Task objective:
Show all lines of the listing that hold the word "then".

┄┄┄┄┄┄┄┄┄┄

Lemma life_step N c c' : data_inv c → undisturbed_step N c c' → life c → life c'.
Proof.
  intros Hd (s & a & Hwt & Hrv & Hkey & Hnow & Hf%fire_progressed) Hlf.
  apply (life_progress _ _ _ Hnow (set_go_data s _ Hd) Hf). by apply life_interfere.
Qed.

Lemma undisturbed_progress N c :
  (0 < N)%nat → control_inv N c → finished c ∨ ∃ c', undisturbed_step N c c'.
Proof.
  intros HN Hc. destruct (prompt_progress N t0 c HN Hc) as [|(a & c' & Ha & Hf)]; [by left|right].
  by exists c', (t_go c), a.
Qed.

Lemma life_finished boosts s c :
  rtc (tick_step DefaultMaxGoroutines) (tick_start boosts DefaultMaxGoroutines s) c →
  finished c → life c → reverted (t_go c).
Proof.
  intros Hr Hfin Hlf. destruct (finished_result _ _ _ Hr Hfin) as (Hbs & Hp & _).
  destruct (lf_state _ Hlf) as [(Hnot & _ & [Hin|Hin])|[_ Hrv]]; [|by rewrite Hbs in Hin; apply elem_of_nil in Hin|done].
  by rewrite Hp in Hin.
Qed.
End boosted.
End life.

(** ** A pod that meets the condition of its boost *)

Section condition.
Context `{QuantityLaws} `{SelectorLib} `{AnnotationJSONLaws} `{!PatchLib} `{MetricVecLib} `{!PodClient}.
Context `{!PodClientBasics} `{!PodClientLaws} `{!PodServer}.

Lemma upsert_restores h σw nw bi pod pod' σ σ' now b p s srv :
  NoDup (c_Name <$> pod_Containers pod) → Forall decoded (pod_Containers pod) →
  boosts h bi pod → boostContainerResources h σw nw bi pod = Done pod' →
  let cur := s_pods s p in
  pod_Containers cur = pod_Containers pod' →
  gm_get (pod_Annotations cur) BoostAnnotationKey = gm_get (pod_Annotations pod') BoostAnnotationKey →
  condition_met now (s_boosts s b) cur = true →
  accepting (s_world s) → w_pods (s_world s) !! key cur = Some srv → srv ≡ cur →
  ∃ s' stored, UpsertPod σ σ' now b p s = Done (None, s') ∧
    w_pods (s_world s') = <[key cur := stored]> (w_pods (s_world s)) ∧
    pod_Containers stored ≡ pod_Containers pod ∧
    gm_get (pod_Labels stored) BoostLabelKey = None ∧
    gm_get (pod_Annotations stored) BoostAnnotationKey = None ∧
    b_pods (s_boosts s' b) !! pod_Name cur = None.
Proof.
  intros Hnd Hdec Hboosts Hpod' cur Hcs Han Hmet Hacc Hsrv Heq. rewrite UpsertPod_eq. cbn zeta.
  fold cur. rewrite Hmet. set (e := match b_pods (s_boosts s b) !! pod_Name cur with Some _ => _ | None => _ end).
  destruct (track_effect b e p (<[pod_Name cur := p]> (b_pods (s_boosts s b))) s) as (_ & _ & Hp & Hw).
  cbn zeta in Hp, Hw. set (s2 := stats_state b e p _) in *.
  assert (s_pods s2 p = cur) as Hcur by (by rewrite Hp).
  rewrite <-Hcur in Hcs, Han, Hsrv, Heq. rewrite <-Hw in Hacc, Hsrv.
  destruct (boosted_pod_revertible h σw nw bi pod pod' _ Hnd Hdec Hboosts Hpod' Hcs Han) as (a & Hrev & _).
  destruct (revert_accepted σ' b p s2 a srv Hacc Hrev Hsrv Heq) as (s' & Hr & _).
  destruct (boosted_pod_restored h σw nw bi pod pod' σ' b p s2 s' srv Hnd Hdec Hboosts Hpod' Hcs Han Hsrv Heq Hr)
    as (stored & Hst). rewrite Hcur, Hw in Hst. exists s', stored. unfold RevertResources in Hr. by rewrite Hr.
Qed.
End condition.
Lemma ParseBool_show b : ParseBool (show_bool b) = (b, None).
Proof. by destruct b. Qed.

(** ** Properties *)

(** C34: what LoadConfig returns for any environment.  Every field is the
    default if its variable is unset and otherwise what the parser returns
    for the variable, which for a malformed boolean is false and for a
    malformed number 0 or the nearest bound of int64.  The error joins the
    errors of the variables read after the last one that is unset or well
    formed; so there is an error exactly if VALIDATE_FEATURE_ENABLED, which
    is read last, is malformed. *)
Theorem load_config_spec lookup :
  let '(config, err) := LoadConfig lookup in
  config = env_config lookup ∧
  in_int64 (cfg_MgrCheckIntervalSec config) ∧ in_int64 (cfg_ZapLogLevel config) ∧
  (∃ pre, all_errors lookup = pre ++ (Some <$> default [] err) ∧ ∀ e, last pre ≠ Some (Some e)) ∧
  (err = None ↔
   ∀ v, lookup ValidateFeatureEnabledEnvVar = Some v → (ParseBool v).2 = None).
Proof.
  rewrite LoadConfig_eq. cbv beta iota. split; [done|].
  assert (∀ old v, in_int64 old → in_int64 (parsed Atoi old v)) as Hint.
  { intros old [v|] Ho; cbn; [apply Atoi_in_int64|done]. }
  split; [by apply Hint|]. split; [by apply Hint|]. split.
  - destruct (next_errors_suffix (all_errors lookup)) as (pre & Hl & Hpre). exists pre.
    split; [|done]. rewrite Hl at 1. by destruct (foldl _ _ _).
  - change (all_errors lookup) with (removelast (all_errors lookup) ++ [var_error ParseBool
      (NotABool ValidateFeatureEnabledEnvVar) (lookup ValidateFeatureEnabledEnvVar)]).
    rewrite foldl_snoc. generalize (foldl next_errors [] (removelast (all_errors lookup))).
    intros errs. unfold var_error.
    destruct (lookup ValidateFeatureEnabledEnvVar) as [v|]; cbn; [|done].
    destruct (ParseBool v).2 as [e|] eqn:He; cbn.
    + split; [by destruct errs|]. intros Hv. specialize (Hv v eq_refl). congruence.
    + split; [|done]. intros _ ? [= <-]. done.
Qed.

(** Writing a configuration to the environment and loading it gives it
    back without an error, if its numbers are machine integers. *)
Theorem load_config_roundtrip config :
  in_int64 (cfg_MgrCheckIntervalSec config) → in_int64 (cfg_ZapLogLevel config) →
  LoadConfig (env_of config) = (config, None).
Proof.
  intros Hm Hz. rewrite LoadConfig_eq. unfold all_errors, env_config, env_of.
  cbn -[ParseBool show_bool Atoi pretty]. unfold parsed, var_error. rewrite !ParseBool_show, !Atoi_pretty by done. by destruct config.
Qed.
Definition active_condition (activeNamespaces : list string) : v1alpha1.Condition :=
  match activeNamespaces with
  | [] => {| v1alpha1.cond_Type := "Active"; v1alpha1.cond_Status := ConditionFalse;
             v1alpha1.cond_Reason := GlobalBoostActiveConditionFalseReason;
             v1alpha1.cond_Message := GlobalBoostActiveConditionFalseMessage |}
  | _ => {| v1alpha1.cond_Type := "Active"; v1alpha1.cond_Status := ConditionTrue;
            v1alpha1.cond_Reason := GlobalBoostActiveConditionTrueReason;
            v1alpha1.cond_Message := GlobalBoostActiveConditionTrueMessage |}
  end.

Definition new_global_status globalBoost (activeNamespaces skippedNamespaces : list string) :
    v1alpha1.GlobalStartupCPUBoostStatus := {|
  v1alpha1.gs_NamespaceCount := int32 (Z.of_nat (length activeNamespaces));
  v1alpha1.gs_ActiveNamespaces := activeNamespaces;
  v1alpha1.gs_SkippedNamespaces := skippedNamespaces;
  v1alpha1.gs_Conditions := SetStatusCondition
    (v1alpha1.gs_Conditions (v1alpha1.gb_Status globalBoost)) (active_condition activeNamespaces)
|}.

Definition no_requeue : Result := {| res_Requeue := false |}.
Definition requeue : Result := {| res_Requeue := true |}.

Definition updateStatus globalBoost (activeNamespaces skippedNamespaces : list string) :
    M World (Result * option GlobalError) :=
  let newStatus := set_global_status globalBoost
    (new_global_status globalBoost activeNamespaces skippedNamespaces) in
  if decide (v1alpha1.gb_Status newStatus = v1alpha1.gb_Status globalBoost)
  then ret (no_requeue, None)
  else
    let! err := call (UpdateGlobalStatus newStatus) in
    match err with
    | Some err =>
        if IsConflict err then ret (requeue, None)
        else ret (no_requeue, ClientError <$> IgnoreNotFound err)
    | None => ret (no_requeue, None)
    end.

(** ** Reconciliation *)

Fixpoint desired_namespaces (m : gmap string bool) (items : list Namespace) : gmap string bool :=
  match items with
  | [] => m
  | ns :: items =>
      match ns_DeletionTimestamp ns with
      | Some _ => desired_namespaces m items
      | None => desired_namespaces (<[ns_Name ns := true]> m) items
      end
  end.

(** One namespace; the lists are the active and the skipped ones so far. *)
Definition process_namespace globalBoost (childName nsName : string) (acc : list string * list string) :
    M World (list string * list string) :=
  let '(activeNamespaces, skippedNamespaces) := acc in
  let! hasUnmanaged := hasUnmanagedBoosts nsName (global_name globalBoost) in
  match hasUnmanaged with
  | inl _ => ret acc
  | inr true =>
      do! deleteChildIfExists childName nsName in
      ret (activeNamespaces, skippedNamespaces ++ [nsName])
  | inr false =>
      let! err := ensureChild globalBoost nsName childName in
      match err with
      | Some _ => ret acc
      | None => ret (activeNamespaces ++ [nsName], skippedNamespaces)
      end
  end.

Fixpoint process_namespaces globalBoost (childName : string) (acc : list string * list string)
    (namespaces : list string) : M World (list string * list string) :=
  match namespaces with
  | [] => ret acc
  | nsName :: namespaces =>
      let! acc := process_namespace globalBoost childName nsName acc in
      process_namespaces globalBoost childName acc namespaces
  end.
Lemma deleteChildIfExists_keeps w ns child : keeps (deleteChildIfExists child ns) w.
Proof.
  apply wp_bind, wp_call. pose proof (get_stored w child ns) as Hw.
  destruct (GetBoost child ns w) as [[e|b] w1] eqn:Hget; cbn [fst snd] in *; [by apply wp_ret; rewrite Hw|].
  destruct (boost_label b) as [l|] eqn:Hl; [|by apply wp_ret; rewrite Hw].
  apply wp_bind, wp_call, wp_ret. rewrite <-Hw. apply delete_keeps.
  assert (stored w1 !! (ns, child) = Some b) as Hb by (rewrite Hw; apply get_found; by rewrite Hget).
  rewrite (stored_key _ _ _ Hb), Hb. intros ? [= <-]. by exists l.
Qed.

(** Both loops delete boosts that were labelled when they were listed. *)
Definition listed_labelled w (l : list v1alpha1.StartupCPUBoost) : Prop :=
  ∀ b, b ∈ l → ∀ b0, stored w !! boost_key b = Some b0 → is_Some (boost_label b0).

Lemma delete_listed_keeps w b l :
  listed_labelled w (b :: l) →
  same_user_boosts (stored w) (stored (DeleteBoost b w).2) ∧ listed_labelled (DeleteBoost b w).2 l.
Proof.
  intros Hl. assert (same_user_boosts (stored w) (stored (DeleteBoost b w).2)) as Hs.
  { apply delete_keeps. apply Hl. left. }
  split; [done|]. intros b' Hb' b0 Hb0. destruct (boost_label b0) as [x|] eqn:Hx; [done|].
  apply (Hs _ b0 Hx) in Hb0. apply Hl in Hb0; [|by right]. by rewrite Hx in Hb0.
Qed.

Lemma delete_stale_keeps w active l : listed_labelled w l → keeps (delete_stale active l) w.
Proof.
  revert w. induction l as [|b l IH]; intros w Hl; cbn; [by apply wp_ret|].
  destruct (delete_listed_keeps w b l Hl) as [Hs Hl'].
  case_bool_decide; [apply IH; intros b' Hb'; apply Hl; by right|].
  apply wp_bind, wp_call. wp_use IH. intros ? w' Hs'. by etrans.
Qed.

Lemma delete_all_keeps w l : listed_labelled w l → keeps (delete_all l) w.
Proof.
  revert w. induction l as [|b l IH]; intros w Hl; cbn; [by apply wp_ret|].
  destruct (delete_listed_keeps w b l Hl) as [Hs Hl']. apply wp_bind, wp_call.
  assert (keeps (delete_all l) (DeleteBoost b w).2) as Hk by by apply IH.
  destruct (DeleteBoost b w).1 as [e|]; [destruct (IsNotFound e)|];
    (eapply wp_mono; [done|]; intros ? w' Hs'; by etrans) || by apply wp_ret.
Qed.

Lemma list_labelled w name l w' :
  ListBoosts (MatchingLabel name) w = (inr l, w') → stored w' = stored w ∧ listed_labelled w' l.
Proof.
  intros Hl. pose proof (list_stored w (MatchingLabel name)) as Hw. rewrite Hl in Hw. cbn in Hw.
  split; [done|]. intros b Hb b0 Hb0. rewrite Hw in Hb0.
  destruct (proj1 (list_found w (MatchingLabel name) l ltac:(by rewrite Hl) b) Hb) as [Hs Hsel].
  cbn in Hsel. exists name. congruence.
Qed.

Lemma cleanup_keeps w name active : keeps (cleanupStaleChildren name active) w.
Proof.
  apply wp_bind, wp_call. pose proof (list_stored w (MatchingLabel name)) as Hw.
  destruct (ListBoosts (MatchingLabel name) w) as [[e|l] w'] eqn:Hl; cbn [fst snd] in *.
  - apply wp_ret. by rewrite Hw.
  - destruct (list_labelled _ _ _ _ Hl) as [_ Hll]. apply wp_bind. rewrite <-Hw.
    wp_use delete_stale_keeps. intros ? w2 Hs. by apply wp_ret.
Qed.

Lemma deleteAllChildren_keeps w name : keeps (deleteAllChildren name) w.
Proof.
  apply wp_bind, wp_call. pose proof (list_stored w (MatchingLabel name)) as Hw.
  destruct (ListBoosts (MatchingLabel name) w) as [[e|l] w'] eqn:Hl; cbn [fst snd] in *.
  - apply wp_ret. by rewrite Hw.
  - destruct (list_labelled _ _ _ _ Hl) as [_ Hll]. rewrite <-Hw. by apply delete_all_keeps.
Qed.

Lemma process_namespace_keeps w g child ns acc :
  global_name g ≠ "" → keeps (process_namespace g child ns acc) w.
Proof.
  intros Hg. destruct acc as [act skip]. apply wp_bind.
  wp_use hasUnmanagedBoosts_wp. intros r w1 Hw. rewrite <-Hw.
  destruct r as [e|[]]; [by apply wp_ret|..]; apply wp_bind.
  - wp_use deleteChildIfExists_keeps. intros ? w2 Hs. by apply wp_ret.
  - wp_use ensureChild_keeps. intros err w2 Hs. destruct err; by apply wp_ret.
Qed.

Lemma process_namespaces_keeps w g child acc nss :
  global_name g ≠ "" → keeps (process_namespaces g child acc nss) w.
Proof.
  intros Hg. revert w acc. induction nss as [|ns nss IH]; intros w acc; cbn; [by apply wp_ret|].
  apply wp_bind. wp_use process_namespace_keeps. intros acc' w1 Hs.
  wp_use IH. intros ? w2 Hs'. by etrans.
Qed.

Lemma updateStatus_wp w g act skip :
  wp (updateStatus g act skip) (λ _ w', stored w' = stored w) w.
Proof.
  unfold updateStatus. case_decide; [by apply wp_ret|]. apply wp_bind, wp_call.
  destruct (UpdateGlobalStatus _ w).1 as [e|]; [destruct (IsConflict e)|]; apply wp_ret, update_status_stored.
Qed.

┄┄┄┄┄┄┄┄┄┄

Reply:
  then ret (no_requeue, None)
        if IsConflict err then ret (requeue, None)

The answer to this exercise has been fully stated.